The visualization of data within the virtual space is made possible with an aid of a digital prosthetics. A bionic contact lens becomes the tool for measurement and evaluation of public opinions, of reality. This digi­tal tool will be given to the first time eligible voter at the age of 18. It will be given out by a non-governmen­tal organization that only aims to provide public ac­cess to transparent politics. To wear it or not is up to one’s own decision.

The lens allows for the public to perceive representa­tions of opinions of their fellow citizens wherever they are in the country and to get an overall view of the country at the site. With modern scientific and tech­nological developments, we are now able to visualize and interact with live data. Yet despite these advances, this innovation is still speculative and subject to er­rors.

When we are entering into the digital age, the risk of being virtually fed with filtered information or being under government surveillance is greater than ever. The lens is, on the contrary, turning the uncertainty into an opportunity, a possibility. Instead of the gov­erning watching you, you are now watching the gov­ernment. 

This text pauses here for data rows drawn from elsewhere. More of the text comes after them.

(* ===== verification/NmService.v ===== *)
(** * cmd/core_plugin/network/nm: NetworkManager

    nm.go and nm_linux.go: the keyfiles of the NICs and of their VLANs, the
    commands of [nmcli], the roll-back. *)
From stdpp Require Import pretty.
From S2P Require Import Prelude GoStrings GoStringFacts Os Accounts Daemon OsInfo Regexp Address Nic Ini.

Module NmService.
Import Accounts Address Nic Ini.

Definition serviceID : string := "NetworkManager".
Definition defaultNetworkManagerConfigDir : string := "/etc/NetworkManager/system-connections".
Definition defaultNetworkScriptsDir : string := "/etc/sysconfig/network-scripts".
Definition defaultAutoconnectPriority : Z := 100.

Record nmConnectionSection := mkConnection {
  Connection_InterfaceName : string;
  Connection_ID : string;
  ConnType : string;
  Autoconnect : bool;
  AutoconnectPriority : Z;
}.
Record nmIPSection := mkIP { Method : string }.
Record nmVlan := mkVlan { Flags : Z; Vlan_ID : Z; Vlan_Parent : string }.
Record nmConfig := mkConfig {
  Connection : nmConnectionSection;
  Ipv4 : nmIPSection;
  Ipv6 : nmIPSection;
  Vlan : option nmVlan;
}.

Record serviceNetworkManager := mkService { networkScriptsDir : string; configDir : string }.

Definition defaultModule : serviceNetworkManager :=
  mkService defaultNetworkScriptsDir defaultNetworkManagerConfigDir.

Section service.
Context (sn : serviceNetworkManager).

Definition connectionID (iface : string) : string := "google-guest-agent-" +:+ iface.
Definition configFilePath (iface : string) : string :=
  path_Join [configDir sn; "google-guest-agent-" +:+ iface +:+ ".nmconnection"].
Definition ifcfgFilePath (iface : string) : string := path_Join [networkScriptsDir sn; "ifcfg-" +:+ iface].

Definition vlan_config (vic : VlanInterface) : option nmConfig :=
  iface ← InterfaceName vic;
  parent ← Parent vic;
  Some (mkConfig (mkConnection iface (connectionID iface) "vlan" false 0) (mkIP "auto") (mkIP "auto")
          (Some (mkVlan 1 (VlanID vic) (Name parent)))).

Definition ethernet_config (iface : string) : nmConfig :=
  mkConfig (mkConnection iface (connectionID iface) "ethernet" true defaultAutoconnectPriority)
    (mkIP "auto") (mkIP "auto") None.

(** The pattern of the keyfiles of VLANs. *)
Definition keyfile_regex : Regexp.pattern :=
  [(Some "prefix", Regexp.lit "google-guest-agent"); (None, Regexp.lit "-");
   (Some "interface", Regexp.Many Regexp.any); (Some "interface", Regexp.lit "."); (Some "interface", Regexp.Many1 Regexp.is_digit);
   (None, Regexp.lit "."); (Some "extension", Regexp.lit "nmconnection")].

(** The VLAN interface a keyfile of the agent is for. *)
Definition vlan_of_file (fileName : string) : option string :=
  match Regexp.GroupsMap keyfile_regex fileName "interface", Regexp.GroupsMap keyfile_regex fileName "prefix" with
  | Some currIface, Some prefix => if bool_decide (prefix = "google-guest-agent") then Some currIface else None
  | _, _ => None
  end.

Section operations.
Context `{Commands} `{LookPath} `{OsFaults} `{OsInfo.Uname} `{IniFile nmConfig} (config : Sections).

(** Permissions are not part of the file system: a call that may fail. *)
Definition os_Chmod (p : string) : M host (option error) :=
  with_fs "chmod" p fail_err (λ m, (m, match resolve m p with Some _ => None | None => Some ErrNotExist end)).

(** The first line that starts with the name decides; a line without a colon
    panics. *)
Definition device_line (iface out : string) : option (option string) :=
  match list_find (λ line, HasPrefix line iface = true) (Split out nl) with
  | None => Some None
  | Some (_, line) => Some <$> (Split line (byte_of 58) !! 1)
  end.

Definition IsManaging (opts : list Configuration) : M host (result bool) :=
  path ← execLookPath "nmcli";
  match path with
  | Err e => mret (if is_not_found e then Ok false else Err (ErrWrap "error checking for nmcli" e))
  | Ok _ =>
      '(status, err) ← Daemon.UnitStatus "NetworkManager.service";
      match err, status with
      | Some e, _ => mret (Err (ErrWrap "error checking status of NetworkManager.service" e))
      | None, Daemon.Active =>
          res ← run_output ["nmcli"; "-t"; "-f"; "DEVICE,STATE"; "dev"; "status"];
          match res with
          | Err e => mret (Err (ErrWrap "error checking status of devices on NetworkManager" e))
          | Ok out =>
              match GetPrimaryNIC opts with
              | (_, Some e) => mret (Err (ErrFmt "failed to get primary NIC" e))
              | (primaryNIC, None) =>
                  iface ← some_or_panic (primaryNIC ≫= iface_name);
                  state ← some_or_panic (device_line iface out);
                  mret (Ok (bool_decide (state = Some "connected")))
              end
          end
      | None, _ => mret (Ok false)
      end
  end.

Definition writeVlanConfig (vic : VlanInterface) (filePath : string) : M host (option error) :=
  cfg ← some_or_panic (vlan_config vic);
  err ← WriteIniFile filePath cfg;
  match err with
  | Some e => mret (Some (ErrFmt "error writing NetworkManager VLAN config file" e))
  | None =>
      err ← os_Chmod filePath;
      mret (ErrWrap ("error updating permissions for " +:+ Connection_InterfaceName (Connection cfg) +:+ " VLAN connection config") <$> err)
  end.

Definition writeEthernetConfig (nic : Configuration) (filePath : string) : M host (option error) :=
  iface ← some_or_panic (iface_name nic);
  match ini_text (ethernet_config iface) with
  | Err e => mret (Some (ErrWrap "error marshalling ini file" (ErrWrap "error marshalling file" e)))
  | Ok inicfg =>
      err ← os_WriteFile filePath inicfg;
      match err with
      | Some e => mret (Some (ErrFmt "error writing NetworkManager config file" e))
      | None =>
          err ← os_Chmod filePath;
          match err with
          | Some e => mret (Some (ErrWrap ("error updating permissions for " +:+ iface +:+ " connection config") e))
          | None =>
              err ← os_RemoveAll (ifcfgFilePath iface);
              mret (ErrWrap ("failed to remove previously managed ifcfg file(" +:+ ifcfgFilePath iface +:+ ")") <$> err)
          end
      end
  end.

(** The loop of [cleanupVlanConfigs]. *)
Definition cleanup_files (keepMe : list string) (files : list (string * node)) : M host (unit + error) :=
  for_until files tt (λ _ '(fileName, nd),
    if bool_decide (nd = NDir) then mret (inl tt)
    else
      match vlan_of_file fileName with
      | None => mret (inl tt)
      | Some currIface =>
          if bool_decide (currIface ∈ keepMe) then mret (inl tt)
          else
            e ← os_Remove (path_Join [configDir sn; fileName]);
            mret (match e with
                  | Some e => inr (ErrWrap ("failed to remove vlan interface config(" +:+ fileName +:+ ")") e)
                  | None => inl tt
                  end)
      end).

Definition cleanupVlanConfigs (keepMe : list string) : M host (option error) :=
  x ← Exists (configDir sn) TypeDir;
  if negb x then mret None
  else
    files ← os_ReadDir (configDir sn);
    match files with
    | Err e => mret (Some (ErrWrap ("failed to read content from " +:+ configDir sn) e))
    | Ok files =>
        r ← cleanup_files keepMe files;
        mret (match r with inl _ => None | inr e => Some e end)
    end.

Definition reloadInterfaces : M host (option error) :=
  run_command_ "error reloading NetworkManager config cache" ["nmcli"; "conn"; "reload"].

Definition setup_vlans (vics : list VlanInterface) (keep : list string) : M host (list string + error) :=
  for_until vics keep (λ keep vic,
    name ← some_or_panic (InterfaceName vic);
    err ← writeVlanConfig vic (configFilePath name);
    mret (match err with Some e => inr e | None => inl (keep ++ [name]) end)).

Definition setup_nic (nic : Configuration) (keep : list string) : M host (list string + error) :=
  manage ← ShouldManage config nic;
  if negb manage then mret (inl keep)
  else
    iface ← some_or_panic (iface_name nic);
    err ← writeEthernetConfig nic (configFilePath iface);
    match err with
    | Some e => mret (inr e)
    | None => setup_vlans (VlanInterfaces_ nic) keep
    end.

(** Bringing the connections up. *)
Definition connect_nics (nicConfigs : list Configuration) : M host (unit + error) :=
  for_until nicConfigs tt (λ _ nic,
    manage ← ShouldManage config nic;
    if negb manage then mret (inl tt)
    else
      iface ← some_or_panic (iface_name nic);
      let connID := connectionID iface in
      err ← run_command_ ("error enabling NetworkManager connection(" +:+ connID +:+ ")") ["nmcli"; "conn"; "up"; "id"; connID];
      mret (match err with Some e => inr e | None => inl tt end)).

Definition Setup (opts : list Configuration) (forceReload : bool) : M host (option error) :=
  let nicConfigs := FilteredNICConfigs opts in
  r ← for_until nicConfigs [] (λ keep nic, setup_nic nic keep);
  match r with
  | inr e => mret (Some e)
  | inl keepVlanConfigs =>
      err ← cleanupVlanConfigs keepVlanConfigs;
      match err with
      | Some e => mret (Some (ErrWrap "failed to cleanup vlan configs" e))
      | None =>
          err ← reloadInterfaces;
          match err with
          | Some e => mret (Some (ErrWrap "failed to reload NetworkManager interfaces" e))
          | None =>
              r ← connect_nics nicConfigs;
              mret (match r with inl _ => None | inr e => Some e end)
          end
      end
  end.

(** What to remove: whether it is the primary NIC's, its name, its file. *)
Record removeOp := mkRemove { op_primary : bool; op_name : string; op_configFile : string }.

Definition nic_ops (active : bool) (deleteMe : list removeOp) (nic : Configuration) : M host (list removeOp) :=
  skip ← keeps_nic config active nic;
  if (skip : bool) then mret deleteMe
  else
    iface ← some_or_panic (iface_name nic);
    vlans ← some_or_panic (VlanNames nic);
    mret (deleteMe ++ [mkRemove (Index nic =? 0)%Z iface (configFilePath iface)] ++
          ((λ v, mkRemove false "" (configFilePath v)) <$> vlans)).

(** Whether something was removed, and the primary NIC whose file was. *)
Definition remove_ops (deleteMe : list removeOp) : M host ((bool * option string) + (bool * error)) :=
  for_until deleteMe (false, None) (λ '(rolledBack, reconnect) op,
    err ← os_Remove (op_configFile op);
    mret (match err with
          | None => inl (true, if op_primary op then Some (op_name op) else reconnect)
          | Some e =>
              if IsNotExist e then inl (rolledBack, reconnect)
              else inr (rolledBack, ErrFmt ("error deleting NetworkManager config file(" +:+ op_configFile op +:+ ")") e)
          end)).

Definition Rollback (opts : list Configuration) (active : bool) : M host (bool * option error) :=
  deleteMe ← for_acc (FilteredNICConfigs opts) [] (nic_ops active);
  r ← remove_ops deleteMe;
  match r with
  | inr (rolledBack, e) => mret (rolledBack, Some e)
  | inl (rolledBack, reconnect) =>
      path ← execLookPath "nmcli";
      match path with
      | Err _ => mret (rolledBack, None)
      | Ok _ =>
          if negb active then
            err ← reloadInterfaces;
            mret (rolledBack, ErrWrap "failed to reload NetworkManager interfaces" <$> err)
          else
            match reconnect with
            | Some name =>
                if cfg_ManagePrimaryNIC config then mret (rolledBack, None)
                else
                  err ← run_command_ ("error reconnecting device(" +:+ name +:+ ")") ["nmcli"; "device"; "connect"; name];
                  mret (rolledBack, err)
            | None => mret (rolledBack, None)
            end
      end
  end.
End operations.
End service.
End NmService.
Definition default_lines : list string :=
  [""; "network:"; "  version: 2"; "  ethernets:";
   "    all-en:"; "      match:"; "        name: en*"; "      dhcp4: true"; "      dhcp4-overrides:"; "        use-domains: true";
   "      dhcp6: true"; "      dhcp6-overrides:"; "        use-domains: true";
   "    all-eth:"; "      match:"; "        name: eth*"; "      dhcp4: true"; "      dhcp4-overrides:"; "        use-domains: true";
   "      dhcp6: true"; "      dhcp6-overrides:"; "        use-domains: true"; ""].
Definition defaultConfig : string := Join default_lines (String nl "").

Record netplanDHCPOverrides := mkOverrides { UseDomains : option bool }.
Record netplanMatch := mkMatch { Match_Name : string }.
Record netplanEthernet := mkEthernet {
  Match : netplanMatch;
  DHCPv4 : option bool;
  DHCP4Overrides : option netplanDHCPOverrides;
  DHCPv6 : option bool;
  DHCP6Overrides : option netplanDHCPOverrides;
}.
Record netplanVlan := mkVlan {
  Vlan_ID : Z;
  Vlan_Link : string;
  Vlan_DHCPv4 : option bool;
  Vlan_DHCPv6 : option bool;
  OverrideMacAddress : string;
  Vlan_MTU : Z;
  Vlan_DHCP4Overrides : option netplanDHCPOverrides;
  Vlan_DHCP6Overrides : option netplanDHCPOverrides;
}.

#[global] Instance netplanDHCPOverrides_eq_dec : EqDecision netplanDHCPOverrides. Proof. solve_decision. Defined.
#[global] Instance netplanMatch_eq_dec : EqDecision netplanMatch. Proof. solve_decision. Defined.
#[global] Instance netplanEthernet_eq_dec : EqDecision netplanEthernet. Proof. solve_decision. Defined.
#[global] Instance netplanVlan_eq_dec : EqDecision netplanVlan. Proof. solve_decision. Defined.

(** A nil map ([None]) is not deeply equal to an empty one. *)
Record netplanNetwork := mkNetwork {
  Version : Z;
  Ethernets : option (gmap string netplanEthernet);
  Vlans : option (gmap string netplanVlan);
}.
Record netplanDropin := mkDropin { Network : netplanNetwork }.

#[global] Instance netplanNetwork_eq_dec : EqDecision netplanNetwork. Proof. solve_decision. Defined.
#[global] Instance netplanDropin_eq_dec : EqDecision netplanDropin. Proof. solve_decision. Defined.

(** gopkg.in/yaml.v3 on a drop-in. *)
Class Yaml := {
  yaml_Marshal : netplanDropin → result string;
  yaml_Unmarshal : string → result netplanDropin;
}.

(** A range over a set of names. *)
Class KeyOrder := {
  key_order : gset string → list string;
  key_order_perm : ∀ X, key_order X ≡ₚ elements X;
}.

(** [backend]: whether it is set; networkd is the only one. *)
Record serviceNetplan := mkService {
  backend : bool;
  backendReload : bool;
  priority : Z;
  netplanConfigDir : string;
  ethernetDropinIdentifier : string;
  ethernetSuffix : string;
  ethernetNamePrefix : string;
  configPath : string;
}.

Definition defaultConfig_ (sn : serviceNetplan) : serviceNetplan :=
  mkService false true defaultPriority defaultNetplanConfigDir netplanDropinIdentifier netplanEthernetSuffix
    (ethernetNamePrefix sn) defaultConfigPath.

Definition defaultModule : serviceNetplan := defaultConfig_ (mkService false false 0 "" "" "" "" "").

Definition set_backend (b : bool) (sn : serviceNetplan) : serviceNetplan :=
  mkService b (backendReload sn) (priority sn) (netplanConfigDir sn) (ethernetDropinIdentifier sn) (ethernetSuffix sn)
    (ethernetNamePrefix sn) (configPath sn).
Definition set_backendReload (b : bool) (sn : serviceNetplan) : serviceNetplan :=
  mkService (backend sn) b (priority sn) (netplanConfigDir sn) (ethernetDropinIdentifier sn) (ethernetSuffix sn)
    (ethernetNamePrefix sn) (configPath sn).
Definition set_namePrefix (p : string) (sn : serviceNetplan) : serviceNetplan :=
  mkService (backend sn) (backendReload sn) (priority sn) (netplanConfigDir sn) (ethernetDropinIdentifier sn) (ethernetSuffix sn)
    p (configPath sn).

Definition setOSFlags (osInfo : OsInfo.OSInfo) (sn : serviceNetplan) : serviceNetplan :=
  let sn := if bool_decide (OsInfo.OS osInfo = "debian" ∧ OsInfo.Major (OsInfo.Version osInfo) = 12%Z)
            then set_namePrefix debian12EthernetNamePrefix sn else sn in
  if bool_decide (OsInfo.OS osInfo = "ubuntu" ∧ OsInfo.Major (OsInfo.Version osInfo) = 18%Z ∧ OsInfo.Minor (OsInfo.Version osInfo) = 4%Z)
  then set_backendReload false sn else sn.

Definition addPrefix (sn : serviceNetplan) (name : string) (after : bool) : string :=
  if bool_decide (ethernetNamePrefix sn = "") then name
  else if after then name +:+ "-" +:+ ethernetNamePrefix sn
  else ethernetNamePrefix sn +:+ "-" +:+ name.

Definition ethernetDropinFile (sn : serviceNetplan) : string :=
  path_Join [netplanConfigDir sn; pretty (priority sn) +:+ "-" +:+ ethernetDropinIdentifier sn +:+ ethernetSuffix sn +:+ ".yaml"].
Definition vlanDropinFile (sn : serviceNetplan) : string :=
  path_Join [netplanConfigDir sn; pretty (priority sn) +:+ "-" +:+ ethernetDropinIdentifier sn +:+ netplanVlanSuffix +:+ ".yaml"].

(** The service, and its backend with the host. *)
Record state := mkState { the_backend : Networkd.state; the_sn : serviceNetplan }.

Definition on_backend {A} (m : M Networkd.state A) : M state A := zoom the_backend (λ b s, mkState b (the_sn s)) m.
Definition on_host {A} (m : M host A) : M state A := on_backend (Networkd.on_host m).
Definition on_sn (f : serviceNetplan → serviceNetplan) : M state unit := modify (λ s, mkState (the_backend s) (f (the_sn s))).

(** ** The drop-in files *)
Section files.
Context `{OsFaults} `{OsInfo.Uname} `{Yaml} (config : Sections).

Definition isUbuntu1804 : M host bool :=
  info ← OsInfo.Read;
  mret (bool_decide (OsInfo.OS info = "ubuntu" ∧ OsInfo.VersionID info = "18.04")).

(** [netplanDropin.equals]; its error only means that the file is written. *)
Definition equals (nd : netplanDropin) (cfgPath : string) : M host bool :=
  x ← Exists cfgPath TypeFile;
  if negb x then mret false
  else
    data ← os_ReadFile cfgPath;
    mret (match data with
          | Err _ => false
          | Ok data => match yaml_Unmarshal data with Ok cfg => bool_decide (nd = cfg) | Err _ => false end
          end).

Definition write (nd : netplanDropin) (dropinFile : string) : M host (bool * option error) :=
  e ← os_MkdirAll (Dir dropinFile);
  match e with
  | Some e => mret (false, Some (ErrWrap "error creating netplan drop-in directory" e))
  | None =>
      same ← equals nd dropinFile;
      if (same : bool) then mret (false, None)
      else
        match yaml_Marshal nd with
        | Err e => mret (false, Some (ErrWrap "error marshalling netplan drop-in yaml file" e))
        | Ok data =>
            e ← os_WriteFile dropinFile data;
            match e with
            | Some e => mret (false, Some e)
            | None => mret (true, None)
            end
        end
  end.

Definition presentVlanNICs (cfgPath : string) : M host (result (gset string)) :=
  x ← Exists cfgPath TypeFile;
  if negb x then mret (Ok ∅)
  else
    data ← os_ReadFile cfgPath;
    mret (match data with
          | Err e => Err (ErrWrap "error reading netplan drop-in file" e)
          | Ok data =>
              match yaml_Unmarshal data with
              | Err e => Err (ErrWrap "error unmarshalling netplan drop-in yaml file" e)
              | Ok cfg => Ok (match Vlans (Network cfg) with Some m => dom m | None => ∅ end)
              end
          end).

Definition ethernet_entry (nic : Configuration) (iface : string) : netplanEthernet :=
  let useDomains := Some (mkOverrides (Some (Index nic =? 0)%Z)) in
  mkEthernet (mkMatch iface) (Some true) useDomains (if SupportsIPv6 nic then Some true else None) useDomains.

Definition vlan_entry (sn : serviceNetplan) (iface : string) (vlan : VlanInterface) : netplanVlan :=
  let overrides := Some (mkOverrides (Some false)) in
  Netplan.mkVlan (VlanID vlan) (addPrefix sn iface false) (Some true)
    (if bool_decide (IPv6Addresses vlan = []) then None else Some true)
    (vlan_MacAddr vlan) (VlanMTU vlan) overrides overrides.

Definition writeDropin (sn : serviceNetplan) (nics : list Configuration) : M host (bool * option error) :=
  if bool_decide (nics = []) then mret (false, None)
  else
    ethernets ← for_acc nics (∅ : gmap string netplanEthernet) (λ ethernets nic,
      manage ← ShouldManage config nic;
      if negb manage then mret ethernets
      else
        iface ← some_or_panic (iface_name nic);
        mret (<[addPrefix sn iface false := ethernet_entry nic iface]> ethernets));
    '(update, err) ← write (mkDropin (mkNetwork netplanConfigVersion (Some ethernets) None)) (ethernetDropinFile sn);
    match err with
    | Some e => mret (false, Some (ErrWrap "error writing netplan dropin" e))
    | None => mret (update, None)
    end.

(** The VLANs of a NIC: the entries, and the names that are not to be deleted. *)
Definition vlan_entries (sn : serviceNetplan) (nic : Configuration) (acc : gmap string netplanVlan * gset string)
    : M host (gmap string netplanVlan * gset string) :=
  for_acc (VlanInterfaces_ nic) acc (λ '(vlans, deleteMe) vlan,
    name ← some_or_panic (InterfaceName vlan);
    iface ← some_or_panic (iface_name nic);
    mret (<[name := vlan_entry sn iface vlan]> vlans, deleteMe ∖ {[name]})).

(** Whether the drop-in changed, and the VLANs to delete. *)
Definition writeVlanDropin (sn : serviceNetplan) (nics : list Configuration) : M host (bool * gset string * option error) :=
  deleteMe ← presentVlanNICs (vlanDropinFile sn);
  match deleteMe with
  | Err e => mret (false, ∅, Some (ErrWrap "failed to check if netplan vlan drop-in config is present" e))
  | Ok deleteMe =>
      '(vlans, deleteMe) ← for_acc nics (∅ : gmap string netplanVlan, deleteMe) (λ acc nic,
        manage ← ShouldManage config nic;
        if negb manage then mret acc else vlan_entries sn nic acc);
      if bool_decide (vlans = ∅) then
        x ← Exists (vlanDropinFile sn) TypeFile;
        if negb x then mret (false, ∅, None)
        else
          e ← os_Remove (vlanDropinFile sn);
          mret (match e with
                | Some e => (false, ∅, Some (ErrWrap "error removing netplan vlan dropin" e))
                | None => (true, deleteMe, None)
                end)
      else
        '(wrote, err) ← write (mkDropin (mkNetwork netplanConfigVersion None (Some vlans))) (vlanDropinFile sn);
        mret (match err with
              | Some e => (false, ∅, Some (ErrFmt "failed to write netplan vlan drop-in config" e))
              | None => (wrote, deleteMe, None)
              end)
  end.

The cultivation of opinions reflects the working of the nation’s political domain in its bright light of appraisal and respectively, the inevitable refusal and denial. We are assimilated to this political culture so deeply that undeniably we grumble and resent the system. Our discontents are eventually manifested in protests and mass gatherings. The Palace of Public Opinions ac­commodates public gatherings, allowing people to ex­change opinions, to make up their minds, to reassess reality.

Issues move in towards the ruins of the Sanphet Mahaprasat Palace according to current trend.
A virtual map on the sky represents current issues happening across the country.